On the other hand though, it gives plenty of people the platform to voice their opinions about their club, or for a higher proportion, their rival club. It’s been very entertaining to read about how Everton are signing ‘mediocre’ players and that we’re going to be consolidating 7th for the years to come. For a number of reasons, it’s laughable.

We’ve spent over £90 million already this summer, and I can’t see it stopping there.

Yet each player we’ve signed, for one reason or another, is being touted as overpriced and not good enough – I disagree.

Jordon Pickford was the first in, up to £30 million I see as a solid investment for a lad who’s going to be one of the better goalkeepers in the league.



“He conceded 50 goals in the league”, “his team finished bottom of the league” – is all we see on twitter from that lot over the park.

Facts yes, but when you’re playing for a side as poor as Sunderland were last season. When you look deeper into the stats though, he shows great promise. Pickford may have conceded 50 goals, but he made 110 saves in the 29 games he played, saving near 3 times the amount in comparison to Mignolet (45) who conceded 30 in 28 games. Not only is he a quality shot stopper, his distribution has been noted by many as his prime quality.

With an average distribution length of 53m he is going to have a key role in starting quick counter attacks, towards the likes of Sandro, Mirallas, Lukaku* and eventually Bolasie using their pace.

Finally something we’ve wanted is a keeper who commands his area, how many times would you want the likes of Howard and Robles coming out their six yard box to claim a cross or a high ball?

Pickford had a 97% claim success last season, and had significantly more punches and catches than the likes of De Gea, Lloris and Courtois. Granted he’ll have faced more crosses and long balls than the bigger teams, but you still have to make the saves, which he is, and that’s something I for one am very happy with. As for him being part of a relegated team, I only have to name the likes of Phil Jagielka, Joleon Lescott, Andy Johnson and more recently Idrissa Gueye, as players who’ve gone down yet all had varying levels of success. Going down doesn’t make you a bad player.


We then have Davy Klaassen, the captain of Ajax and a Dutch international, since when did that make you a poor player?
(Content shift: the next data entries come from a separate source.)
(** * Runs *)

(** Loads one after the other, with what each returns. *)
Fixpoint run_loads {L S} (load : L -> option S -> res (Z * option S)) (ls : list L) (s : option S) : res (list Z * option S) :=
  match ls with
  | [] => Ok ([], s)
  | l :: ls' => '(rc, s) ← load l s; '(rcs, s) ← run_loads load ls' s; Ok (rc :: rcs, s)
  end.

(** KrDym's shared memory is the code's: any sequence of loads, whatever the cursors of
    each configuration answer, returns the same on both and leaves active sections with the
    same definitions. *)
Theorem kr_shm_refines dbs ls m a : shm_related m a -> Forall2 loads_viewed dbs ls ->
  exists rcs m' a', run_loads kr_shm_load dbs (Some m) = Ok (rcs, Some m') /\
    run_loads KrDym.kr_shm_load ls (Some a) = Ok (rcs, Some a') /\ shm_related m' a'.
Proof.
  intros Hrel Hls. revert m a Hrel. induction Hls as [|db l dbs ls Hl _ IH]; intros m a Hrel; [by exists [], m, a|].
  destruct (kr_shm_load_related db l m a Hrel Hl) as (rc & m1 & a1 & E & Ea & Hrel1).
  destruct (IH m1 a1 Hrel1) as (rcs & m' & a' & Es & Eas & Hrel'). exists (rc :: rcs), m', a'. cbn [run_loads].
  rewrite E, Ea. cbn [mbind res_bind]. by rewrite Es, Eas.
Qed.

(** The last of the configurations that answered is in the active section. *)
Definition holds_last (dbs : list config) (m : T_KRShareMem) : Prop :=
  (nSecId m = 0 \/ nSecId m = 1) /\ length (sections m) = 2%nat /\
  exists before db after s, dbs = before ++ db :: after /\ config_answers db /\
    Forall (fun d => ~ config_answers d) after /\ section_at m (nSecId m) = Some s /\ section_holds db s.

Lemma holds_last_next dbs m db : holds_last dbs m ->
  exists rc m', kr_shm_load db (Some m) = Ok (rc, Some m') /\ holds_last (dbs ++ [db]) m'.
Proof.
  intros (Hn & Hl & before & d & after & s & -> & Hd & Hafter & Hs & Hh).
  destruct (shm_load_outcome db m Hn Hl) as (rc & m' & Hrun & Hl' & Hold & Hout). exists rc, m'. split; [done|].
  destruct Hout as [(Hc & -> & Hn' & _ & s' & Hs' & Hh' & _)|(Hc & -> & Hn' & _)]; (split; [lia|split; [done|]]).
  - exists (before ++ d :: after), db, [], s'. rewrite Hn'. by split_and!.
  - exists before, d, (after ++ [db]), s. rewrite Hn', Hold. split_and!; try done; [by rewrite <- app_assoc|].
    apply Forall_app. by split; [|constructor].
Qed.
(** What the pointer to a field leads to. *)
Definition field_content (r : recptr) (fld : Z) : M T_KRContext keyptr :=
  gets (fun c => k ← kr_get_field_value (ptKRDB c) r fld; deref (ptKRDB c) k).

Definition KR_FIELDNO_TRANSTIME : Z := 1.
Definition kr_get_transtime (r : recptr) : M T_KRContext Z :=
  v ← field_content r KR_FIELDNO_TRANSTIME;
  match v with KeyLong l => mret l | _ => fail TypePun end.

(** A pointer to a field, as a calculator reads it.  An address in a record is none of
    the calculator's objects. *)
Definition key_valptr (k : keyptr) : res (option (valptr addr)) :=
  match k with
  | KeyInt i => Ok (Some (VInt i))
  | KeyLong l => Ok (Some (VLong l))
  | KeyDouble d => Ok (Some (VDouble d))
  | KeyString s => Ok (Some (VString s))
  | KeyPointer _ => Fault BadPointer
  end.

(** * Sets (kr_set.c) *)

Definition kr_set_lookup (aid : Z) : M T_KRContext (option T_KRSet) :=
  gets (fun c => Ok (t ← settable (ptDym c); items_ t !! aid)).
Definition kr_set_get_type (aid : Z) : M T_KRContext E_KRType :=
  s ← kr_set_lookup aid;
  mret (match s with Some s => set_eValueType s | None => KR_TYPE_UNKNOWN end).
Definition kr_set_get_value (aid : Z) : M T_KRContext (option (valptr addr)) :=
  s ← kr_set_lookup aid;
  mret (match s with Some s => Some (VPointer (ptHashSet s)) | None => None end).

(** * Types of the items *)

Definition kr_sdi_get_type (sid : Z) : M T_KRContext E_KRType :=
  gets (fun c => Ok (match kr_sdi_lookup (sditable (ptDym c)) sid with
                     | Some i => sdi_eValueType i | None => KR_TYPE_UNKNOWN end)).
Definition kr_ddi_get_type (did : Z) : M T_KRContext E_KRType :=
  gets (fun c => Ok (match kr_ddi_lookup (dditable (ptDym c)) did with
                     | Some i => ddi_eValueType i | None => KR_TYPE_UNKNOWN end)).
Definition kr_hdi_get_type (hid : Z) : M T_KRContext E_KRType :=
  gets (fun c => Ok (match kr_hdi_lookup (hditable (ptDym c)) hid with
                     | Some i => hdi_eValueType i | None => KR_TYPE_UNKNOWN end)).

Definition kr_data_get_type (kind : E_KRCalcKind) (id : Z) : M T_KRContext E_KRType :=
  match kind with
  | KR_CALCKIND_CID => r ← curr_rec; field_type r id
  | KR_CALCKIND_FID => r ← rec_; field_type r id
  | KR_CALCKIND_SET => kr_set_get_type id
  | KR_CALCKIND_SID => kr_sdi_get_type id
  | KR_CALCKIND_DID => kr_ddi_get_type id
  | KR_CALCKIND_HID => kr_hdi_get_type id
  | _ => mret KR_TYPE_UNKNOWN
  end.

(** * Evaluation

    [get_value] is the callback [kr_data_get_value], whose nesting is bounded. *)

Section Items.
(** The shared memory, where the definitions of the items are. *)
Context (shm : T_KRShareMem).
Context (regexec : string -> string -> bool).
Context (sdi_func ddi_func hdi_func : string -> Z -> M T_KRContext Z).
Context (get_value : E_KRCalcKind -> Z -> M T_KRContext (option (valptr addr))).

Definition eval_calc (krcalc : option T_KRCalc) : M T_KRContext (Z * T_KRCalc) :=
  krcalc ← lift (of_option NullDeref krcalc);
  kr_calc_eval (fun c p => objects c !! p) regexec kr_data_get_type get_value krcalc.

(** A calculator's value is set and true. *)
Definition calc_true (krcalc : T_KRCalc) : res bool :=
  i ← kr_calc_ind krcalc;
  match i with
  | KR_VALUE_SETED => v ← kr_calc_value krcalc; b ← get_b v; Ok (negb (b =? 0))
  | KR_VALUE_UNSET => Ok false
  end.

(** The filter of an item on the record: [None] is the error return. *)
Definition filter_result (rc : Z) (krcalc : T_KRCalc) : res (option bool) :=
  if negb (rc =? 0) then Ok None
  else
    ty ← kr_calc_type krcalc;
    if negb (ty_eq ty KR_TYPE_BOOL) then Ok None else b ← calc_true krcalc; Ok (Some b).

(** The index an item is computed on: the key of the current record and its list. *)
Definition set_key (index : Z) : M T_KRContext bool :=
  cur ← curr_rec;
  t ← table_of_rec cur;
  c ← gets Ok;
  match kr_get_table_index (ptKRDB c) t (i32 index) with
  | None => mret false
  | Some p =>
      ix ← gets (fun c => of_option BadPointer (indexes (ptKRDB c) !! p));
      ty ← field_type cur (iIndexFieldId ix);
      k ← gets (fun c => kr_get_field_value (ptKRDB c) cur (iIndexFieldId ix));
      l ← gets (fun c => '(l, _) ← kr_get_record_list ix k (ptKRDB c); Ok l);
      modify (fun c => with_key c ty k l);;
      mret true
  end.

(** The nodes of the list of the context, from its tail. *)
Definition list_nodes : M T_KRContext (list recptr) :=
  gets (fun c =>
    p ← of_option NullDeref (ptRecList c);
    l ← of_option BadPointer (reclists (ptKRDB c) !! p);
    Ok (reverse l)).

(** ** Static items *)

Definition sdi_with_calc (i : T_KRSDI) (c : T_KRCalc) : T_KRSDI :=
  mkSDI (ptShmSDIDef i) (lSDIId i) (Some c) (sdi_eValueType i) (SDIAggrFunc i) (sdi_ptCurrRec i)
    (sdi_eValueInd i) (sdi_uValue i) (sdi_ptRelated i).
Definition sdi_with_value (i : T_KRSDI) (v : U_KRValue addr) (r : recptr) : T_KRSDI :=
  mkSDI (ptShmSDIDef i) (lSDIId i) (ptSDICalc i) (sdi_eValueType i) (SDIAggrFunc i) (sdi_ptCurrRec i)
    KR_VALUE_SETED v ({[r]} ∪ sdi_ptRelated i).
Definition sdi_with_rec (i : T_KRSDI) (r : option recptr) : T_KRSDI :=
  mkSDI (ptShmSDIDef i) (lSDIId i) (ptSDICalc i) (sdi_eValueType i) (SDIAggrFunc i) r
    (sdi_eValueInd i) (sdi_uValue i) (sdi_ptRelated i).

(** A field read at a type: [None] for the types that are not supported. *)
Definition typed_value (ty : E_KRType) (v : keyptr) : res (option (U_KRValue addr)) :=
  match ty with
  | KR_TYPE_INT => match v with KeyInt i => Ok (Some (KRInt i)) | _ => Fault TypePun end
  | KR_TYPE_LONG => match v with KeyLong l => Ok (Some (KRLong l)) | _ => Fault TypePun end
  | KR_TYPE_DOUBLE => match v with KeyDouble d => Ok (Some (KRDouble d)) | _ => Fault TypePun end
  | KR_TYPE_STRING => match v with KeyString s => Ok (Some (KRString (Some s))) | _ => Fault TypePun end
  | _ => Ok None
  end.

(** The loop of [kr_sdi_aggr_func]; [ptRecord] is read again after the evaluation, which
    may have changed it. *)
Fixpoint sdi_aggr_loop (id : Z) (nodes : list recptr) (iAbsLoc iRelLoc : Z) : M T_KRContext Z :=
  match nodes with
  | [] => mret 0
  | node :: nodes' =>
      modify (fun c => with_record c (Some node));;
      let iAbsLoc := i32 (iAbsLoc + 1) in
      krsdi ← read_sdi id;
      def ← lift (sdi_def shm (ptShmSDIDef krsdi));
      if bool_decide (caLocationProperty def = KR_LOC_ABSOLUTE) && negb (sdi_location def =? iAbsLoc)
      then sdi_aggr_loop id nodes' iAbsLoc iRelLoc
      else
      r ← rec_;
      t ← table_of_rec r;
      if negb (iTableId t =? sdi_datasrc def) then sdi_aggr_loop id nodes' iAbsLoc iRelLoc
      else
      '(rc, krcalc) ← eval_calc (ptSDICalc krsdi);
      krsdi ← read_sdi id;
      write_sdi id (sdi_with_calc krsdi krcalc);;
      ok ← lift (filter_result rc krcalc);
      match ok with
      | None => mret (-1)
      | Some false => sdi_aggr_loop id nodes' iAbsLoc iRelLoc
      | Some true =>
          let iRelLoc := i32 (iRelLoc + 1) in
          if bool_decide (caLocationProperty def = KR_LOC_RELATIVE) && negb (sdi_location def =? iRelLoc)
          then sdi_aggr_loop id nodes' iAbsLoc iRelLoc
          else
          r ← rec_;
          val ← field_content r (i32 (sdi_field def));
          v ← lift (typed_value (sdi_eValueType krsdi) val);
          match v with
          | None => mret (-1)
          | Some v =>
              krsdi ← read_sdi id;
              write_sdi id (sdi_with_value krsdi v r);;
              mret 0
          end
      end
  end.

Definition kr_sdi_aggr_func (id : Z) : M T_KRContext Z :=
  nodes ← list_nodes; sdi_aggr_loop id nodes (-1) (-1).

Definition kr_sdi_compute (id : Z) : M T_KRContext Z :=
  krsdi ← read_sdi id;
  krsdi ← lift (kr_sdi_init krsdi);
  write_sdi id krsdi;;
  def ← lift (sdi_def shm (ptShmSDIDef krsdi));
  ok ← set_key (sdi_index def);
  if negb (ok : bool) then mret 0
  else
    rc ← match SDIAggrFunc krsdi with None => kr_sdi_aggr_func id | Some f => sdi_func f id end;
    if negb (rc =? 0) then mret (-1) else mret 0.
The Ajax academy is widely known to have produced some of the finest players over the years; Johan Cruyff, Frank Rijkaard, Dennis Bergkamp, the De Boer brothers, Patrick Kluivert, Clarence Seedorf, Wesley Sneijder, Christian Eriksen… the list literally goes on and on.

He scored 13 league goals and had 9 assists from midfield, though in a poorer standard of league, he still led his side to the Europa League final. He also won last year’s Dutch Footballer of the Year, an award won by our own Ronald Koeman on a couple of occasions, but also last year by Gini Wijnaldum, who the Liverpool fans rate ever so highly. So what’s stopping Klaassen having the same impact in the Premier League? He fits Koeman’s style of player, he’s got an engine on him, will press from the front, quality on the ball and has the occasional screamer in him. Plus who doesn’t love a “top 10 goals” on Youtube? This one’s worth a watch, anyone should appreciate the variation in his goals, the arriving late into the box and throwing his head at anything:



Sandro Ramirez, a product of the Barcelona’s La Masia, and FIVE million pounds.

In today’s market that is an absurd transfer fee, particularly when we’re shifting Aidan McGeady out for near the same amount. Like most I have only watched the videos online and the odd Malaga match on the TV when they played the likes of Madrid and Barcelona. What we can see is a young player with bags of ability and the potential to only get better. 14 goals in the league is a decent return for a mid-table side, with 5 coming from set pieces, which is a welcome addition as (correct me if I’m wrong) I can only recall Lukaku’s free kick against Palace being our only one for the season. The hilarious comparison for the reds though is their former corner taking extraordinaire Iago Aspas scoring 5 more than Ramirez in the league. Though he couldn’t perform in the PL, anyone who watches football could see he’s built for a less physical and more technical league, hence why he’s scored over 30 goals in his last 2 seasons. Even with this I’ve no doubt SR has everything Ronald Koeman desires: the high work rate, ability to use his body, pace and the technical ability on both feet.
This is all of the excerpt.